To put this more into context, consider Fig. 1 (2) and (3) with following annotations:
- The blue box is the multinomial logistic regression classifier with L2-normalized inputs, L2-normalized weights, no bias, and temperature scaling. It is formed by combining both the text embeddings and the calculations like cosine similarity, softmax etc. The text embeddings can change and form the weights of this classifier.

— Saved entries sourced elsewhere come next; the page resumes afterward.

(* ===== verification/Bench.v ===== *)
(** * The routing benchmark (cmd/routingbench/main.go)

    [main] runs every scenario of the simulator twice and exits with 0 only when
    spray-and-wait saves copies in each without losing deliveries.  The rows given to
    the table and the complaints on standard error are kept by their values; laying
    them out as text is not modelled. *)

From S2P Require Import Prelude Float64 Routing Sim SimSpec.
Import F64.

(** ** The program *)

Record scenario := mkScenario {
  sc_name : string;
  sc_nodes : Z;
  sc_area : f64;
  sc_range : f64;
  sc_minV : f64;
  sc_maxV : f64;
  sc_msg : Z;
  sc_ttl : Z;
  sc_dur : Z;
  sc_seed : Z
}.

Definition scenarios : list scenario :=
  [mkScenario "sparse" 18 (of_int 50) (of_int 4) (of_int 1) (of_int 3) 30 35 600 42;
   mkScenario "medium" 30 (of_int 25) (of_ratio 45 10) (of_int 1) (of_int 3) 40 100 500 42;
   mkScenario "dense" 35 (of_int 22) (of_int 5) (of_int 1) (of_int 3) 50 100 500 42].

(** [base] with its forwarder. *)
Definition bench_config (s : scenario) (F : Forwarder) : Config :=
  mkConfig (sc_nodes s) (sc_area s) (sc_range s) (sc_minV s) (sc_maxV s) (sc_msg s)
    (cfg_InjectionFrom DefaultConfig) (cfg_InjectionTo DefaultConfig) (sc_ttl s) (sc_dur s)
    (sc_seed s) (Some F).

Inductive protocol := PEpidemic | PSpray.

(** A line of the table, and a line on standard error. *)
Record row := mkRow {
  row_name : string;
  row_protocol : protocol;
  row_delivered : Z;
  row_total : Z;
  row_percent : f64;
  row_latency : f64;
  row_hops : f64;
  row_copies : f64
}.
Inductive complaint :=
| RunFailed (p : protocol) (name : string) (e : SimError)
| CopiesNotSaved (name : string)
| DeliveryCollapsed (name : string).

Definition row_of (name : string) (p : protocol) (o : Outcome) : row :=
  mkRow name p (out_Delivered o) (out_Total o) (fmul (DeliveredFraction o) (of_int 100))
    (AvgLatency o) (AvgHops o) (AvgCopiesPerMessage o).

Definition savesCopies (epi spray : Outcome) : bool :=
  flt (AvgCopiesPerMessage spray) (AvgCopiesPerMessage epi).
Definition keepsDelivery (epi spray : Outcome) : bool :=
  (out_Delivered epi =? 0) ||
  fle (of_ratio 6 10) (fdiv (of_int (out_Delivered spray)) (of_int (out_Delivered epi))).

(** What the process leaves behind. *)
Record report := mkReport { rp_exit : Z; rp_table : list row; rp_errors : list complaint }.

Section Bench.
Context {R : Type} `{!Rand R}.
Context (visit : nat -> gmap string EncounterStat -> list (string * EncounterStat)).

(** The loop over the scenarios, and what follows it; [None] is a panic. *)
Fixpoint bench_loop (ss : list scenario) (failed : bool) (tw : list row) (errs : list complaint)
    : option report :=
  match ss with
  | [] => Some (mkReport (if failed then 1 else 0) tw errs)
  | s :: ss =>
      match Run visit (bench_config s Epidemic) with
      | Panic => None
      | Fail e => Some (mkReport 1 tw (errs ++ [RunFailed PEpidemic (sc_name s) e]))
      | Ret epi =>
          match Run visit (bench_config s (SprayAndWait 8)) with
          | Panic => None
          | Fail e => Some (mkReport 1 tw (errs ++ [RunFailed PSpray (sc_name s) e]))
          | Ret spray =>
              let tw := tw ++ [row_of (sc_name s) PEpidemic epi; row_of (sc_name s) PSpray spray] in
              let errs := errs ++ if savesCopies epi spray then [] else [CopiesNotSaved (sc_name s)] in
              let errs := errs ++ if keepsDelivery epi spray then [] else [DeliveryCollapsed (sc_name s)] in
              bench_loop ss (failed || negb (savesCopies epi spray) || negb (keepsDelivery epi spray))
                tw errs
          end
      end
  end.

Definition bench_main : option report := bench_loop scenarios false [] [].

End Bench.

(** ** The gate in exact arithmetic *)

(** The outcomes of the two runs of a scenario. *)
Abbreviation pair_of_runs := (Outcome * Outcome)%type.

(** Spray-and-wait makes fewer copies per message, and delivers at least three fifths
    of what epidemic routing does (of no message, there are no copies). *)
Definition backed (p : pair_of_runs) : Prop :=
  let '(epi, spray) := p in
  out_Copies spray * Z.max 1 (out_Total epi) < out_Copies epi * Z.max 1 (out_Total spray) /\
  3 * out_Delivered epi <= 5 * out_Delivered spray.

(** Figures small enough to be compared exactly. *)
Definition small_figures (o : Outcome) : Prop :=
  small (out_Copies o) /\ small (out_Total o) /\ small (out_Delivered o) /\
  (out_Total o = 0 -> out_Copies o = 0).

Lemma copies_quot o :
  small_figures o -> AvgCopiesPerMessage o = Fin (quot_u (out_Copies o) (Z.max 1 (out_Total o))).
Proof.
  unfold small_figures, small, AvgCopiesPerMessage. intros (Hc & Ht & _ & H0).
  destruct (Z.eqb_spec (out_Total o) 0) as [E|E].
  - rewrite H0, E by done. unfold quot_u. by rewrite Z.mul_0_l, rnd_0 by lia.
  - rewrite fdiv_int by (unfold small; lia). by rewrite Z.max_r by lia.
Qed.

Lemma savesCopies_exact epi spray :
  small_figures epi -> small_figures spray ->
  savesCopies epi spray = true <->
  out_Copies spray * Z.max 1 (out_Total epi) < out_Copies epi * Z.max 1 (out_Total spray).
Proof.
  intros He Hs. unfold savesCopies. rewrite !copies_quot by done. cbn [flt]. rewrite Z.ltb_lt.
  destruct He as (? & ? & _), Hs as (? & ? & _). unfold small in *.
  rewrite Z.lt_nge, quot_le by (unfold small; lia). lia.
Qed.

Lemma keepsDelivery_exact epi spray :
  small_figures epi -> small_figures spray ->
  keepsDelivery epi spray = true <-> 3 * out_Delivered epi <= 5 * out_Delivered spray.
Proof.
  intros (_ & _ & He & _) (_ & _ & Hs & _). unfold keepsDelivery, small in *.
  destruct (Z.eqb_spec (out_Delivered epi) 0) as [E|E]; cbn [orb]; [rewrite E; split; [lia | done] |].
  rewrite fdiv_int, of_ratio_small by (unfold small; lia). cbn [fle].
  rewrite Z.leb_le, quot_le by (unfold small; lia). lia.
Qed.

Lemma gate_exact epi spray :
  small_figures epi -> small_figures spray ->
  savesCopies epi spray && keepsDelivery epi spray = true <-> backed (epi, spray).
Proof. intros. unfold backed. by rewrite andb_true_iff, savesCopies_exact, keepsDelivery_exact. Qed.

(** ** Both runs of a scenario end *)

(** A scenario whose figures stay small. *)
Definition wf_scenario (s : scenario) : Prop :=
  2 <= sc_nodes s < 100 /\ 0 <= sc_msg s < 1000 /\ is_int64 (sc_ttl s) /\ is_int64 (sc_dur s).

Lemma scenarios_wf : Forall wf_scenario scenarios.
Proof. repeat constructor; simpl; int_lia. Qed.

Lemma bench_wf s F L : wf_scenario s -> 1 <= L < 100 -> wf_config (bench_config s F) L.
Proof.
  intros (Hn & Hm & Ht & Hd) HL. unfold wf_config. cbn [bench_config cfg_Nodes cfg_Messages cfg_Duration
    cfg_TTL cfg_InjectionFrom cfg_InjectionTo DefaultConfig]. rewrite Z.max_r by lia.
  assert (0 <= sc_msg s * L <= 1000 * 100) by nia. split_and!; done || int_lia.
Qed.

Lemma figures_small cfg L o :
  1 <= L < 100 -> 0 <= cfg_Messages cfg < 1000 -> figures cfg L o -> small_figures o.
Proof.
  intros HL Hm [_ Ht Hd _ _ _ Hc]. rewrite !Z.max_r in * by lia.
  assert (0 <= out_Total o * L <= 1000 * 100) by nia. unfold small_figures, small.
  change (2 ^ 25) with 33554432. split_and!; lia || nia.
Qed.

Section Gate.
Context {R : Type} `{!Rand R, !RandLaw R}.
Context (visit : nat -> gmap string EncounterStat -> list (string * EncounterStat)).

(** The outcomes a scenario has under the two protocols. *)
Definition runs_to (s : scenario) (p : pair_of_runs) : Prop :=
  Run visit (bench_config s Epidemic) = Ret p.1 /\
  Run visit (bench_config s (SprayAndWait 8)) = Ret p.2 /\
  figures (bench_config s Epidemic) (sc_nodes s) p.1 /\
  figures (bench_config s (SprayAndWait 8)) 8 p.2.

Definition rows_of (s : scenario) (p : pair_of_runs) : list row :=
  [row_of (sc_name s) PEpidemic p.1; row_of (sc_name s) PSpray p.2].

Lemma runs_to_total s : wf_scenario s -> exists p, runs_to s p.
Proof.
  intros Hs. pose proof Hs as (Hn & _). unfold runs_to.
  destruct (Run_ends visit (bench_config s Epidemic) Epidemic (sc_nodes s)) as (epi & He & Fe);
    [apply bench_wf; done || lia | done | by apply Epidemic_budgeted | simpl; lia | done |].
  destruct (Run_ends visit (bench_config s (SprayAndWait 8)) (SprayAndWait 8) 8) as (spray & Hs' & Fs);
    [apply bench_wf; done || lia | done | apply _ | simpl; lia | done |].
  by exists (epi, spray).
Qed.

Lemma runs_to_gate s p :
  wf_scenario s -> runs_to s p -> savesCopies p.1 p.2 && keepsDelivery p.1 p.2 = true <-> backed p.
Proof.
  intros (Hn & Hm & _) (_ & _ & Fe & Fs). destruct p as [epi spray]. simpl in *. apply gate_exact.
  - by eapply figures_small; [| | exact Fe]; simpl; lia.
  - by eapply figures_small; [| | exact Fs]; simpl; lia.
Qed.

Definition gate (p : pair_of_runs) : bool := savesCopies p.1 p.2 && keepsDelivery p.1 p.2.

Lemma bench_loop_spec ss failed tw errs :
  Forall wf_scenario ss ->
  exists ps errs', Forall2 runs_to ss ps /\
    bench_loop visit ss failed tw errs
    = Some (mkReport (if failed || negb (forallb gate ps) then 1 else 0)
              (tw ++ concat (zip_with rows_of ss ps)) errs').
Proof.
  intros Hss. revert failed tw errs. induction Hss as [|s ss Hs _ IH]; intros failed tw errs; cbn [bench_loop].
  - exists [], errs. split; [constructor |]. cbn. by rewrite orb_false_r, app_nil_r.
  - destruct (runs_to_total s Hs) as [[epi spray] Hp]. pose proof Hp as (-> & -> & _). simpl fst. simpl snd.
    destruct (IH (failed || negb (savesCopies epi spray) || negb (keepsDelivery epi spray))
      (tw ++ rows_of s (epi, spray))
      ((errs ++ if savesCopies epi spray then [] else [CopiesNotSaved (sc_name s)]) ++
        if keepsDelivery epi spray then [] else [DeliveryCollapsed (sc_name s)])) as (ps & errs' & Hps & E).
    exists ((epi, spray) :: ps), errs'. split; [by constructor |]. etransitivity; [exact E |].
    cbn [zip_with concat forallb]. rewrite <- app_assoc. unfold gate at 2. simpl fst. simpl snd.
    do 2 f_equal. by destruct failed, (savesCopies epi spray), (keepsDelivery epi spray), (forallb gate ps).
Qed.

(** C16: the benchmark's verdict is exact.  For any generator, any order of map
    iteration and any mobility, [main] ends without a panic and without a failed run,
    prints the two rows of every scenario in order, and exits with 0 exactly when in
    every scenario spray-and-wait made strictly fewer copies per message and kept at
    least three fifths of the deliveries, as fractions of integers: the rounding of
    the floats it compares never decides. *)
Theorem bench_verdict :
  exists ps errs code, Forall2 runs_to scenarios ps /\
    bench_main visit = Some (mkReport code (concat (zip_with rows_of scenarios ps)) errs) /\
    (code = 0 \/ code = 1) /\ (code = 0 <-> Forall backed ps).
Proof.
  destruct (bench_loop_spec scenarios false [] [] scenarios_wf) as (ps & errs & Hps & E).
  exists ps, errs. eexists. split; [exact Hps |]. split; [exact E |].
  assert (forallb gate ps = true <-> Forall backed ps) as Hg.
  { clear E. pose proof scenarios_wf as Hwf. revert Hwf. induction Hps as [|s p ss ps Hp _ IH]; intros Hwf.
    - split; [constructor | done].
    - apply Forall_cons in Hwf as [Hs Hwf]. cbn [forallb]. unfold gate at 1.
      by rewrite andb_true_iff, (runs_to_gate s p Hs Hp), Forall_cons, IH. }
  rewrite <- Hg. by destruct (forallb gate ps); split; auto.
Qed.
End Gate.

Lemma bench_verdict_witness :
  exists r, bench_main (R := Z) sample_visit = Some r /\ (rp_exit r = 0 \/ rp_exit r = 1).
Proof.
  destruct (bench_verdict (R := Z) sample_visit) as (ps & errs & code & _ & E & Hc & _).
  eexists. split; [exact E | exact Hc].
Defined.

- The weights of this classifier change depending on the prediction task at hand. This will change which labels are encoded. This means that the "Text Encoder" puts out the weights of the classifier for prediction. This makes the "Text Encoder" a hypernetwork. It does not create a self-sufficient prediction, but rather weights for another model.
- The "Image Encoder" extracts the features for the multinomial logistic regression classifier, which serve as input (following along the orange arrow).